Stored items:
Definition decodeControllerIdentity : json → result string json := read_object (λ source, [
    cast_field "type" as_is source;
    cast_field "id" as_is source]).
Definition decodeEnvelope : json → result string json := read_object (λ source, [
    cast_field "protocol_version" as_is source;
    cast_field "message_id" as_is source;
    cast_field "type" as_is source;
    cast_field "sent_at" as_is source;
    optional_field "worker_id" as_is source;
    optional_field "browser_session_id" as_is source;
    optional_field "controller" decodeControllerIdentity source;
    optional_field "control_epoch" as_is source;
    optional_field "sequence" as_is source;
    optional_field "correlation_id" as_is source]).
Definition decodeViewport : json → result string json := read_object (λ source, [
    cast_field "width" as_is source;
    cast_field "height" as_is source;
    cast_field "device_scale_factor" as_is source]).
Definition decodeSessionLimits : json → result string json := read_object (λ source, [
    cast_field "max_duration_seconds" as_is source;
    cast_field "default_timeout_ms" as_is source;
    cast_field "max_command_timeout_ms" as_is source;
    cast_field "screenshot_max_bytes" as_is source;
    cast_field "snapshot_max_nodes" as_is source;
    cast_field "snapshot_max_bytes" as_is source]).
Definition decodeWorkerRegistration : json → result string json := read_object (λ source, [
    cast_field "worker_name" as_is source;
    cast_field "worker_version" as_is source;
    cast_field "browser_type" as_is source;
    cast_field "browser_version" as_is source;
    cast_field "capacity" as_is source;
    read_field "labels" (read_items as_is) source;
    cast_field "sandbox_enabled" as_is source;
    cast_field "started_at" as_is source]).
Definition decodeCommandError : json → result string json := read_object (λ source, [
    cast_field "code" as_is source;
    cast_field "message" as_is source;
    cast_field "retryable" as_is source;
    optional_field "current_epoch" as_is source]).
Definition decodeWorkerRegistrationAck : json → result string json := read_object (λ source, [
    cast_field "accepted" as_is source;
    read_field "assigned_projects" (read_items as_is) source;
    read_field "session_limits" decodeSessionLimits source;
    cast_field "heartbeat_interval_seconds" as_is source;
    optional_field "error" decodeCommandError source]).
Definition decodeWorkerHeartbeat : json → result string json := read_object (λ source, [
    cast_field "active_sessions" as_is source;
    cast_field "capacity" as_is source;
    optional_field "resident_memory_mb" as_is source;
    cast_field "observed_at" as_is source]).
Definition decodeWorkerHeartbeatAck : json → result string json := read_object (λ source, [
    read_field "assigned_projects" (read_items as_is) source;
    cast_field "heartbeat_interval_seconds" as_is source;
    cast_field "observed_at" as_is source]).
Definition decodeWorkerContextsRequest : json → result string json := read_object (λ source, [
    cast_field "requested_at" as_is source]).
Definition decodeWorkerContext : json → result string json := read_object (λ source, [
    cast_field "browser_session_id" as_is source;
    cast_field "project_id" as_is source;
    cast_field "status" as_is source;
    cast_field "control_epoch" as_is source]).
Definition decodeWorkerContexts : json → result string json := read_object (λ source, [
    read_field "contexts" (read_items decodeWorkerContext) source;
    cast_field "observed_at" as_is source]).
Definition decodeSessionAllocate : json → result string json := read_object (λ source, [
    cast_field "organisation_id" as_is source;
    cast_field "project_id" as_is source;
    optional_field "agent_session_id" as_is source;
    optional_field "published_service_id" as_is source;
    optional_field "service_origin" as_is source;
    optional_field "service_capability" read_sensitive source;
    read_field "viewport" decodeViewport source;
    cast_field "control_epoch" as_is source;
    read_field "controller" decodeControllerIdentity source;
    read_field "limits" decodeSessionLimits source;
    cast_field "retention_class" as_is source]).
Definition decodeSessionAllocated : json → result string json := read_object (λ source, [
    cast_field "status" as_is source;
    cast_field "browser_type" as_is source;
    cast_field "browser_version" as_is source;
    read_field "viewport" decodeViewport source;
    cast_field "allocated_at" as_is source;
    optional_field "error" decodeCommandError source]).
Definition decodeSessionStatusReport : json → result string json := read_object (λ source, [
    cast_field "status" as_is source;
    optional_field "previous_status" as_is source;
    optional_field "reason" as_is source;
    optional_field "control_epoch" as_is source;
    optional_field "current_controller" decodeControllerIdentity source;
    cast_field "occurred_at" as_is source]).
Definition decodeSessionTerminate : json → result string json := read_object (λ source, [
    cast_field "reason" as_is source;
    optional_field "detail" as_is source]).
Definition decodeNavigateParams : json → result string json := read_object (λ source, [
    cast_field "url" as_is source;
    cast_field "wait_until" as_is source]).
Definition decodeClickParams : json → result string json := read_object (λ source, [
    cast_field "snapshot_id" as_is source;
    cast_field "ref" as_is source]).
Definition decodeTypeTextParams : json → result string json := read_object (λ source, [
    cast_field "snapshot_id" as_is source;
    cast_field "ref" as_is source;
    cast_field "text" as_is source;
    optional_field "submit" as_is source]).
Definition decodeSelectOptionParams : json → result string json := read_object (λ source, [
    cast_field "snapshot_id" as_is source;
    cast_field "ref" as_is source;
    read_field "values" (read_items as_is) source]).
Definition decodePressKeyParams : json → result string json := read_object (λ source, [
    cast_field "key" as_is source;
    optional_field "snapshot_id" as_is source;
    optional_field "ref" as_is source]).
Definition decodeScrollParams : json → result string json := read_object (λ source, [
    cast_field "direction" as_is source;
    cast_field "amount_px" as_is source;
    optional_field "snapshot_id" as_is source;
    optional_field "ref" as_is source]).
Definition decodeResizeParams : json → result string json := read_object (λ source, [
    read_field "viewport" decodeViewport source]).
Definition decodeWaitParams : json → result string json := read_object (λ source, [
    cast_field "condition" as_is source;
    optional_field "url_pattern" as_is source;
    optional_field "selector" as_is source;
    optional_field "text" as_is source]).
Definition decodeSnapshotParams : json → result string json := read_object (λ source, [
    optional_field "max_nodes" as_is source;
    optional_field "max_bytes" as_is source]).
Definition decodeScreenshotParams : json → result string json := read_object (λ source, [
    cast_field "full_page" as_is source;
    cast_field "persist" as_is source;
    cast_field "purpose" as_is source]).
Definition decodeBrowserCommand : json → result string json := read_object (λ source, [
    cast_field "command" as_is source;
    cast_field "timeout_ms" as_is source;
    optional_field "navigate" decodeNavigateParams source;
    optional_field "click" decodeClickParams source;
    optional_field "type_text" decodeTypeTextParams source;
    optional_field "select_option" decodeSelectOptionParams source;
    optional_field "press_key" decodePressKeyParams source;
    optional_field "scroll" decodeScrollParams source;
    optional_field "resize" decodeResizeParams source;
    optional_field "wait" decodeWaitParams source;
    optional_field "snapshot" decodeSnapshotParams source;
    optional_field "take_screenshot" decodeScreenshotParams source]).
Definition decodeNavigationResult : json → result string json := read_object (λ source, [
    cast_field "url" as_is source;
    optional_field "http_status" as_is source;
    cast_field "redirected" as_is source;
    cast_field "title" as_is source]).
Definition decodeScrollOffset : json → result string json := read_object (λ source, [
    cast_field "x" as_is source;
    cast_field "y" as_is source]).
Definition decodeElementBox : json → result string json := read_object (λ source, [
    cast_field "x" as_is source;
    cast_field "y" as_is source;
    cast_field "width" as_is source;
    cast_field "height" as_is source]).
Definition decodeElementDescriptor : json → result string json := read_object (λ source, [
    cast_field "ref" as_is source;
    cast_field "role" as_is source;
    optional_field "name" as_is source;
    optional_field "box" decodeElementBox source;
    optional_field "selector" as_is source;
    optional_field "selector_strategy" as_is source;
    optional_field "text_excerpt" as_is source;
    optional_field "dom_fingerprint" as_is source]).
Definition decodeSnapshotResult : json → result string json := read_object (λ source, [
    cast_field "snapshot_id" as_is source;
    read_field "viewport" decodeViewport source;
    read_field "scroll_position" decodeScrollOffset source;
    cast_field "node_count" as_is source;
    cast_field "truncated" as_is source;
    cast_field "text" as_is source;
    read_field "elements" (read_items decodeElementDescriptor) source]).
Definition decodeScreenshotResult : json → result string json := read_object (λ source, [
    cast_field "artefact_id" as_is source;
    cast_field "sha256" as_is source;
    cast_field "size_bytes" as_is source;
    cast_field "content_type" as_is source;
    read_field "viewport" decodeViewport source;
    read_field "scroll_position" decodeScrollOffset source;
    cast_field "full_page" as_is source;
    cast_field "captured_at" as_is source]).
Definition decodeBrowserCommandResult : json → result string json := read_object (λ source, [
    cast_field "ok" as_is source;
    cast_field "command" as_is source;
    cast_field "sequence" as_is source;
    cast_field "control_epoch" as_is source;
    cast_field "duration_ms" as_is source;
    cast_field "trust" as_is source;
    cast_field "instruction_policy" as_is source;
    optional_field "error" decodeCommandError source;
    optional_field "navigation" decodeNavigationResult source;
    optional_field "snapshot" decodeSnapshotResult source;
    optional_field "screenshot" decodeScreenshotResult source;
    optional_field "viewport" decodeViewport source]).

▶ What the exercise asks:
Output the records above exactly, from their first line through the line that contains "Definition decodeSessionLimits : json", and add nothing.

▶ Written reply:
Definition decodeControllerIdentity : json → result string json := read_object (λ source, [
    cast_field "type" as_is source;
    cast_field "id" as_is source]).
Definition decodeEnvelope : json → result string json := read_object (λ source, [
    cast_field "protocol_version" as_is source;
    cast_field "message_id" as_is source;
    cast_field "type" as_is source;
    cast_field "sent_at" as_is source;
    optional_field "worker_id" as_is source;
    optional_field "browser_session_id" as_is source;
    optional_field "controller" decodeControllerIdentity source;
    optional_field "control_epoch" as_is source;
    optional_field "sequence" as_is source;
    optional_field "correlation_id" as_is source]).
Definition decodeViewport : json → result string json := read_object (λ source, [
    cast_field "width" as_is source;
    cast_field "height" as_is source;
    cast_field "device_scale_factor" as_is source]).
Definition decodeSessionLimits : json → result string json := read_object (λ source, [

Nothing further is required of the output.